■ **WHAT IS EXPECTED**
In the listing below, find the line that contains "properties of its" and the line that contains "equals a string". Quote both and every line between them, exactly, and nothing more.

■ **GIVEN RECORDS**
━━━━━━━━━━
(** * MTEB evaluation session: task selection, data loading and the run loop

    A shallow embedding of [mteb/evaluation/MTEB.py] (class [MTEB]) and the
    properties of its task selector, its data-loader driver and its
    run-and-save loop. *)

From Stdlib Require Import ZArith Ascii String QArith.QArith_base Sorting.Sorted.
From stdpp Require Import base list strings gmap sets pretty.

#[local] Set Warnings "-register-all,-clear-no-such-hyp".

Local Open Scope Z_scope.
Local Open Scope string_scope.
Local Open Scope list_scope.

(** ** Data model *)

(** [task.description]: the metadata dictionary of a task. *)
Record Description := {
  name : string;
  type : string;
  category : string;
  version : Z;
  eval_splits : list string;
}.

(** A task instance, as far as the session looks at it: its [description]
    and its [save_suffix].  The operations [load_data] and [evaluate] are
    the collaborators' (class [AbsTaskOps] below). *)
Record Task := {
  description : Description;
  save_suffix : string;
}.

(** An element of the [tasks] argument: a task name ([str]) or an
    already-instantiated task ([isinstance(x, AbsTask)]). *)
Inductive TaskRef :=
| ByName (n : string)
| ByInstance (t : Task).

#[global] Instance Description_eq_dec : EqDecision Description.
Proof. solve_decision. Defined.

#[global] Instance Task_eq_dec : EqDecision Task.
Proof. solve_decision. Defined.

#[global] Instance TaskRef_eq_dec : EqDecision TaskRef.
Proof. solve_decision. Defined.

(** [isinstance(x, AbsTask)] for an element of the [tasks] argument. *)
Definition isinstance_AbsTask (x : TaskRef) : bool :=
  match x with
  | ByInstance _ => true
  | ByName _ => false
  end.

(** ** Task selection (the part of [select_tasks] after discovery) *)

(** [n in self._tasks] for a string [n]: list membership by [==].  A string
    equals a string element when they are the same string; a string never
    equals a task object ([AbsTask], which the module imports, is taken to
    keep the equality of [object]). *)
Definition name_in (n : string) (l : list TaskRef) : bool :=
  existsb (fun e => match e with
                    | ByName s => String.eqb n s
                    | ByInstance _ => false
                    end) l.

(** [[x for x in self._tasks if isinstance(x, AbsTask)]] *)
Fixpoint instances (l : list TaskRef) : list Task :=
  match l with
  | [] => []
  | ByName _ :: l' => instances l'
  | ByInstance t :: l' => t :: instances l'
  end.

(** The names listed as strings in an explicit task list. *)
Fixpoint listed_names (l : list TaskRef) : list string :=
  match l with
  | [] => []
  | ByName n :: l' => n :: listed_names l'
  | ByInstance _ :: l' => listed_names l'
  end.

(** [s in xs] for a list (or set) of strings. *)
Definition str_in (s : string) (xs : list string) : bool :=
  existsb (String.eqb s) xs.

Section Selection.
Variable _task_types : option (list string).
Variable _task_categories : option (list string).
Variable _version : option Z.

Definition filter_task_list (_tasks : list TaskRef) (x : Task) : bool :=
  name_in (name (description x)) _tasks.

Definition filter_task_type (x : Task) : bool :=
  match _task_types with
  | None => true
  | Some tys => str_in (type (description x)) tys
  end.

Definition filter_task_category (x : Task) : bool :=
  match _task_categories with
  | None => true
  | Some cats => str_in (category (description x)) cats
  end.

Definition filter_version (x : Task) : bool :=
  match _version with
  | None => true
  | Some v => (version (description x) >=? v)%Z
  end.

(** [self.tasks] as computed by [select_tasks] from the discovered
    instances [tasks_cls]. *)
Definition select (_tasks : option (list TaskRef)) (tasks_cls : list Task)
  : list Task :=
  match _tasks with
  | Some l =>
      List.filter (filter_task_list l) tasks_cls ++ instances l
  | None =>
      let filtered_tasks := List.filter filter_task_type tasks_cls in
      let filtered_tasks := List.filter filter_task_category filtered_tasks in
      let filtered_tasks := List.filter filter_version filtered_tasks in
      filtered_tasks
  end.
End Selection.

(** The three predicates under logical AND. *)
Definition passes (tys cats : option (list string)) (ver : option Z)
    (x : Task) : bool :=
  filter_task_type tys x && filter_task_category cats x && filter_version ver x.

Definition names (l : list Task) : list string :=
  map (fun x => name (description x)) l.

(** ** JSON values and [json.dump]

    What [evaluate] returns and what [json.dump] writes.  A [float] is
    carried by its [repr], the text [json] writes for it.  Strings are
    sequences of code points below 256; dictionaries are association lists
    in insertion order, as Python dictionaries are. *)

Inductive json :=
| JNull
| JBool (b : bool)
| JInt (z : Z)
| JFloat (repr : string)
| JStr (s : string)
| JList (l : list json)
| JDict (d : list (string * json)).

Abbreviation dict := (list (string * json)).

(** [d[k] = v]: replaces the value in place when [k] is present, appends
    the item otherwise. *)
Fixpoint dict_set (d : dict) (k : string) (v : json) : dict :=
  match d with
  | [] => [(k, v)]
  | (k', v') :: d' =>
      if String.eqb k' k then (k', v) :: d' else (k', v') :: dict_set d' k v
  end.

Fixpoint dict_get (d : dict) (k : string) : option json :=
  match d with
  | [] => None
  | (k', v') :: d' => if String.eqb k' k then Some v' else dict_get d' k
  end.

Definition dict_keys (d : dict) : list string := map fst d.

Module Json.

Definition quote : ascii := "034"%char.
Definition backslash : ascii := "092"%char.
Definition newline : ascii := "010"%char.

Definition hex_digit (n : N) : ascii :=
  match n with
  | 0 => "0" | 1 => "1" | 2 => "2" | 3 => "3" | 4 => "4" | 5 => "5"
  | 6 => "6" | 7 => "7" | 8 => "8" | 9 => "9" | 10 => "a" | 11 => "b"
  | 12 => "c" | 13 => "d" | 14 => "e" | _ => "f"
  end%N%char.

(** One character under [ensure_ascii=True]: the short escapes, [\u00XX]
    for the other characters outside the printable ASCII range. *)
Definition escape_char (c : ascii) : string :=
  let n := Ascii.N_of_ascii c in
  if (n =? 34)%N then String backslash (String quote EmptyString)
  else if (n =? 92)%N then String backslash (String backslash EmptyString)
  else if (n =? 10)%N then String backslash "n"
  else if (n =? 13)%N then String backslash "r"
  else if (n =? 9)%N then String backslash "t"
  else if (n =? 8)%N then String backslash "b"
  else if (n =? 12)%N then String backslash "f"
  else if ((n <? 32) || (126 <? n))%N then
    String backslash
      (String "u" (String "0" (String "0"
        (String (hex_digit (n / 16)) (String (hex_digit (n mod 16)) EmptyString)))))
  else String c EmptyString.

Fixpoint escape (s : string) : string :=
  match s with
  | EmptyString => EmptyString
  | String c s' => escape_char c +:+ escape s'
  end.

Definition encode_str (s : string) : string :=
  String quote (escape s +:+ String quote EmptyString).

Fixpoint spaces (n : nat) : string :=
  match n with
  | O => EmptyString
  | S n' => String " " (spaces n')
  end.

(** ['\n' + indent * level], or nothing when [indent] is [None]. *)
Definition newline_indent (indent : option nat) (level : nat) : string :=
  match indent with
  | None => EmptyString
  | Some w => String newline (spaces (w * level))
  end.

Definition item_separator (indent : option nat) : string :=
  match indent with
  | None => ", "
  | Some _ => ","
  end.

Definition key_separator : string := ": ".

Fixpoint encode (indent : option nat) (level : nat) (v : json) : string :=
  match v with
  | JNull => "null"
  | JBool true => "true"
  | JBool false => "false"
  | JInt z => pretty z
  | JFloat r => r
  | JStr s => encode_str s
  | JList [] => "[]"
  | JList l =>
      "[" +:+ newline_indent indent (S level)
      +:+ String.concat (item_separator indent +:+ newline_indent indent (S level))
            (map (encode indent (S level)) l)
      +:+ newline_indent indent level +:+ "]"
  | JDict [] => "{}"
  | JDict d =>
      "{" +:+ newline_indent indent (S level)
      +:+ String.concat (item_separator indent +:+ newline_indent indent (S level))
            (map (fun kv => encode_str (fst kv) +:+ key_separator
                            +:+ encode indent (S level) (snd kv)) d)
      +:+ newline_indent indent level +:+ "}"
  end.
━━━━━━━━━━
■ **OUTPUT OF THE TASK**
    properties of its task selector, its data-loader driver and its
    run-and-save loop. *)

From Stdlib Require Import ZArith Ascii String QArith.QArith_base Sorting.Sorted.
From stdpp Require Import base list strings gmap sets pretty.

#[local] Set Warnings "-register-all,-clear-no-such-hyp".

Local Open Scope Z_scope.
Local Open Scope string_scope.
Local Open Scope list_scope.

(** ** Data model *)

(** [task.description]: the metadata dictionary of a task. *)
Record Description := {
  name : string;
  type : string;
  category : string;
  version : Z;
  eval_splits : list string;
}.

(** A task instance, as far as the session looks at it: its [description]
    and its [save_suffix].  The operations [load_data] and [evaluate] are
    the collaborators' (class [AbsTaskOps] below). *)
Record Task := {
  description : Description;
  save_suffix : string;
}.

(** An element of the [tasks] argument: a task name ([str]) or an
    already-instantiated task ([isinstance(x, AbsTask)]). *)
Inductive TaskRef :=
| ByName (n : string)
| ByInstance (t : Task).

#[global] Instance Description_eq_dec : EqDecision Description.
Proof. solve_decision. Defined.

#[global] Instance Task_eq_dec : EqDecision Task.
Proof. solve_decision. Defined.

#[global] Instance TaskRef_eq_dec : EqDecision TaskRef.
Proof. solve_decision. Defined.

(** [isinstance(x, AbsTask)] for an element of the [tasks] argument. *)
Definition isinstance_AbsTask (x : TaskRef) : bool :=
  match x with
  | ByInstance _ => true
  | ByName _ => false
  end.

(** ** Task selection (the part of [select_tasks] after discovery) *)

(** [n in self._tasks] for a string [n]: list membership by [==].  A string
    equals a string element when they are the same string; a string never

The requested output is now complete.